Task prompt: From the records below, transcribe exactly the lines that begin at the line with "app_nil_r. now split." and end at the line with "destruct (run_command os (ps_fields_cmd", both included.

Material provided:
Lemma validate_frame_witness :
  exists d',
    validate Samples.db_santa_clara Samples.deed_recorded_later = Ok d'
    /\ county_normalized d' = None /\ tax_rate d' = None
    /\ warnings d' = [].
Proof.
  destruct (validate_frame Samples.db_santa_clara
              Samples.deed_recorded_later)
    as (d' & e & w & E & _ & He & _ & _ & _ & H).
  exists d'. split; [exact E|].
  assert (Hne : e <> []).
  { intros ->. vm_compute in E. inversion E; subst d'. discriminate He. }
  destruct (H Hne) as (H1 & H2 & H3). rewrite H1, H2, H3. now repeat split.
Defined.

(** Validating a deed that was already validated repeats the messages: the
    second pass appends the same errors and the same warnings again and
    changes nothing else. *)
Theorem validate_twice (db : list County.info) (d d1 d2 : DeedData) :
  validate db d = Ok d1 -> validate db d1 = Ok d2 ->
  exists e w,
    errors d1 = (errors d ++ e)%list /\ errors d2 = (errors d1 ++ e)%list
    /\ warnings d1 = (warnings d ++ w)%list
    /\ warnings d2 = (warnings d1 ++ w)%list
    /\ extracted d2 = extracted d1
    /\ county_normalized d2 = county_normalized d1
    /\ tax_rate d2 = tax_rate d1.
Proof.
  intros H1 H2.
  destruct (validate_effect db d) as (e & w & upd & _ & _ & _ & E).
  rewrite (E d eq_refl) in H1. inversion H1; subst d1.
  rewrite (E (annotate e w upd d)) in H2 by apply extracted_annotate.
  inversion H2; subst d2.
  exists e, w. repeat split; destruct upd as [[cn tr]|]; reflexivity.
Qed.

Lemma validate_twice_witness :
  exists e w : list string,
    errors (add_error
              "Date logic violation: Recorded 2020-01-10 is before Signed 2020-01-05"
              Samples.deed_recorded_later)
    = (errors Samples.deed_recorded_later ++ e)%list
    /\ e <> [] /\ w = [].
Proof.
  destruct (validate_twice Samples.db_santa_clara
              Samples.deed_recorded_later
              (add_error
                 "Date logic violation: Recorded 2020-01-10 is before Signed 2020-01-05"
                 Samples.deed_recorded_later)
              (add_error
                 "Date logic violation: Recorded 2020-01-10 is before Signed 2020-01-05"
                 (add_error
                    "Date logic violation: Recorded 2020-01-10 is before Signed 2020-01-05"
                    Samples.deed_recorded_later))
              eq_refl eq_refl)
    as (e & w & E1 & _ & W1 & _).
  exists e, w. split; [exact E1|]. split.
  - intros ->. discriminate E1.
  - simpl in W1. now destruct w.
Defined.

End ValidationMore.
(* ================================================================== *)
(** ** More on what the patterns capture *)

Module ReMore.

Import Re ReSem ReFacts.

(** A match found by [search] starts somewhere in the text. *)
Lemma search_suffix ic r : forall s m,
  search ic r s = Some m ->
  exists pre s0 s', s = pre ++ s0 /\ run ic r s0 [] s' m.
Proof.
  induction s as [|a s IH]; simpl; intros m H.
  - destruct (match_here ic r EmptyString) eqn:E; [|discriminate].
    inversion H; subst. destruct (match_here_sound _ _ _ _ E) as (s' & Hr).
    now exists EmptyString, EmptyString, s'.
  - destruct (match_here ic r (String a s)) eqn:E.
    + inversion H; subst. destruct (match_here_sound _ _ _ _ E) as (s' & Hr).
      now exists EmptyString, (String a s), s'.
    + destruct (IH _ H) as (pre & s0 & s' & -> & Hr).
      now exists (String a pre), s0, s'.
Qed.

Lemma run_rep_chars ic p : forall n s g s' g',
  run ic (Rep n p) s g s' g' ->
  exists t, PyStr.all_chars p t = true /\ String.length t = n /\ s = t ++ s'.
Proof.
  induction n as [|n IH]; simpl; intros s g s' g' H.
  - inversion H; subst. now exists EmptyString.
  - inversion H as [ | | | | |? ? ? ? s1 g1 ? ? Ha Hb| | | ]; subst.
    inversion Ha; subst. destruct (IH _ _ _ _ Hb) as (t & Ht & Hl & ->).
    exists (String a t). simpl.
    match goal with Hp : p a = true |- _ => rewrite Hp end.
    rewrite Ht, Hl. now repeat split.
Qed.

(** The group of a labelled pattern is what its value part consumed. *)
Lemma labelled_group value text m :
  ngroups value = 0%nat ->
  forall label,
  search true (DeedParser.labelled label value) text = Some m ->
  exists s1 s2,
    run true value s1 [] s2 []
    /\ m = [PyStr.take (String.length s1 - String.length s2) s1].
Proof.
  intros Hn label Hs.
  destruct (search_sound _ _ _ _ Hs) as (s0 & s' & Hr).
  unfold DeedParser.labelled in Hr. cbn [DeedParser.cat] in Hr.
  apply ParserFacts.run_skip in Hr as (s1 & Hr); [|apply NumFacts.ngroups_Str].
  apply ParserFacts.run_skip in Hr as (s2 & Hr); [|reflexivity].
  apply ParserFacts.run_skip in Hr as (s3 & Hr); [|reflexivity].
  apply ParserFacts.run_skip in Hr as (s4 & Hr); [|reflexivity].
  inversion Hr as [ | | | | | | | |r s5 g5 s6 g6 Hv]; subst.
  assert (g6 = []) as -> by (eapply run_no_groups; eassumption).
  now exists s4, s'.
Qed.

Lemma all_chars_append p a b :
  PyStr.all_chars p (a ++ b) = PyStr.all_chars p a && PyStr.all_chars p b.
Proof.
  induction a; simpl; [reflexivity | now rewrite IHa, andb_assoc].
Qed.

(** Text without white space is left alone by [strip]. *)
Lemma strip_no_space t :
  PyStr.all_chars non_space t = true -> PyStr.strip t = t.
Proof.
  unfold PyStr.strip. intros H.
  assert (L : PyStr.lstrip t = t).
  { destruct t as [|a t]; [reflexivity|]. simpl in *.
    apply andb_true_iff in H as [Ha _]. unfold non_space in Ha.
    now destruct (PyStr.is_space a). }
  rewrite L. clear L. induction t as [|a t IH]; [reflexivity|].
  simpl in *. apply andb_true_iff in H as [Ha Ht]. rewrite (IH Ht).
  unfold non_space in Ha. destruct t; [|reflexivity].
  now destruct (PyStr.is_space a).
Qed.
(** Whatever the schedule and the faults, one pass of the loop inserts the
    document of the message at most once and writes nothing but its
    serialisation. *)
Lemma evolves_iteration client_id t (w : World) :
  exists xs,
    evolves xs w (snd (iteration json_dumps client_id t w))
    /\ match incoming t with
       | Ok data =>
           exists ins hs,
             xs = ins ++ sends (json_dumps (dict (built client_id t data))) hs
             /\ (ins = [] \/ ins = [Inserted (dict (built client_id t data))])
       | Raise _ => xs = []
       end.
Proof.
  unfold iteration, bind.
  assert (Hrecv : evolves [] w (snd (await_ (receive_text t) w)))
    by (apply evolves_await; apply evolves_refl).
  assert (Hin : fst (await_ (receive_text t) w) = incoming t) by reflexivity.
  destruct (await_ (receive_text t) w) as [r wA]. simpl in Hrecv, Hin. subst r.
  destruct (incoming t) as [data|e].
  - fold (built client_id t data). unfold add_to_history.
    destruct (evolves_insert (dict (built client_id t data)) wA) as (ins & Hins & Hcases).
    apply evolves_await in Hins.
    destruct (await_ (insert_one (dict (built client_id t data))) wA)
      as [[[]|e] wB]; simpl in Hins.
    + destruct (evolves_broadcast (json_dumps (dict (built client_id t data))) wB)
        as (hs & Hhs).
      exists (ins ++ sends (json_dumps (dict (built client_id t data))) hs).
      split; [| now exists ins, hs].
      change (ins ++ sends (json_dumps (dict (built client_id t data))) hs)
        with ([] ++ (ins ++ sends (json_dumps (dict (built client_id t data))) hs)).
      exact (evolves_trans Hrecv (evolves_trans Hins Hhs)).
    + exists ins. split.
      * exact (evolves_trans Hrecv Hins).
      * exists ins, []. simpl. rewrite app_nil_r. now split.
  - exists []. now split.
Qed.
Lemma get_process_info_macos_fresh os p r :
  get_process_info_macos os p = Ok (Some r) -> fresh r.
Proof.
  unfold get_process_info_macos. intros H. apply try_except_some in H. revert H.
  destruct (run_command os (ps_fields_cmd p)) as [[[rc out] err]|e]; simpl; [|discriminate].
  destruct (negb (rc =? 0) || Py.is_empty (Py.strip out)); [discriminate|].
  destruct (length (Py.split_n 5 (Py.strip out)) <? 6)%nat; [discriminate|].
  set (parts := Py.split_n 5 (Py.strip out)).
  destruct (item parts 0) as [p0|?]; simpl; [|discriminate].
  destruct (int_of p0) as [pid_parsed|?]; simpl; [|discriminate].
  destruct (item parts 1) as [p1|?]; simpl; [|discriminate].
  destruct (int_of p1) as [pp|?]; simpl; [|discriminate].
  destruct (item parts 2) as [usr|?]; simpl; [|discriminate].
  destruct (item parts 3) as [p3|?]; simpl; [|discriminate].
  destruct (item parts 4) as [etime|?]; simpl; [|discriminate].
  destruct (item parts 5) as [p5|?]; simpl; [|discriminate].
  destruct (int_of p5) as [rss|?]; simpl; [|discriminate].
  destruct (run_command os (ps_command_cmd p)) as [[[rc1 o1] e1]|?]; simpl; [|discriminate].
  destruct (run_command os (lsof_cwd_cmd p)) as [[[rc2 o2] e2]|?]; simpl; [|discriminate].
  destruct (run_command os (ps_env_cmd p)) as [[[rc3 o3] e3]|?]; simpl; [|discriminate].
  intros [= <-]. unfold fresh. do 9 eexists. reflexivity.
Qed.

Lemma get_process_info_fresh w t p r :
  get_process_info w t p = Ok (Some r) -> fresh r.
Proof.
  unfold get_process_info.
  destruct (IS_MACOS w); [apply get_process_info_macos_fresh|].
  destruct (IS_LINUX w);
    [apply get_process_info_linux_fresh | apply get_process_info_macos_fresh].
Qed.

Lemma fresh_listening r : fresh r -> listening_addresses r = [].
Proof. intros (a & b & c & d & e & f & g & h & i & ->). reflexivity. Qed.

Written answer:
      * exists ins, []. simpl. rewrite app_nil_r. now split.
  - exists []. now split.
Qed.
Lemma get_process_info_macos_fresh os p r :
  get_process_info_macos os p = Ok (Some r) -> fresh r.
Proof.
  unfold get_process_info_macos. intros H. apply try_except_some in H. revert H.
  destruct (run_command os (ps_fields_cmd p)) as [[[rc out] err]|e]; simpl; [|discriminate].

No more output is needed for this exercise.